• Exercise instructions: Only the lines from the beginning of the data below through the line that contains "m => Panic m" should be repeated, exactly as written.

• Given records:
<<<<
(** The parsing loop of [NewIPCIDRItem]: a prefix, else an address, else the
    prefix error. *)
Definition parse_cidr (i : Z) (s : string) : outcome builder_op :=
  match ParsePrefix s with
  | Ok p => Ok (AddPrefix p)
  | Err err =>
      match ParseAddr s with
      | Ok a => Ok (AddAddr a)
      | _ => Err (ECause err ("parse [" +:+ pretty i +:+ "]"))
      end
  | Panic m => Panic m
  | Diverge => Diverge
  end.
Definition NewIPCIDRItem (isSource : bool) (prefixStrings : list string) : outcome RuleItem :=
  let* ops := omap_ix parse_cidr prefixStrings in
  let* ipSet := IPSetBuilder_IPSet ops in
  Ok (IPCIDRItem ipSet isSource).
Definition NewRawIPCIDRItem (isSource : bool) (ipSet : IPSet) := IPCIDRItem ipSet isSource.
Definition NewIPIsPrivateItem (isSource : bool) := IPIsPrivateItem isSource.
Definition NewIPAcceptAnyItem := IPAcceptAnyItem.
Definition NewPortItem (isSource : bool) (ports : list Z) := PortItem ports (set_of ports) isSource.

(** One range of [NewPortRangeItem]: ["start:end"], either side may be empty. *)
Definition ErrBadPortRange (portRange : string) : error := ECause (ENew "bad port range") portRange.
Definition parse_port_range (portRange : string) : outcome rangeItem :=
  match str_cut ":"%char portRange with
  | None => Err (ErrBadPortRange portRange)
  | Some (l, r) =>
      let* start := (if bool_decide (l = "") then Ok 0
                     else wrap_err (fun e => ECause e ("bad port range: " +:+ portRange)) (ParseUint l 16)) in
      let* end_ := (if bool_decide (r = "") then Ok 0xFFFF
                    else wrap_err (fun e => ECause e ("bad port range: " +:+ portRange)) (ParseUint r 16)) in
      Ok {| start := uint 16 start; end_ := uint 16 end_ |}
  end.
Definition NewPortRangeItem (isSource : bool) (rangeList : list string) : outcome RuleItem :=
  let* l := omap_ix (fun _ => parse_port_range) rangeList in
  Ok (PortRangeItem isSource rangeList l).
>>>>
• Answer section:
(** The parsing loop of [NewIPCIDRItem]: a prefix, else an address, else the
    prefix error. *)
Definition parse_cidr (i : Z) (s : string) : outcome builder_op :=
  match ParsePrefix s with
  | Ok p => Ok (AddPrefix p)
  | Err err =>
      match ParseAddr s with
      | Ok a => Ok (AddAddr a)
      | _ => Err (ECause err ("parse [" +:+ pretty i +:+ "]"))
      end
  | Panic m => Panic m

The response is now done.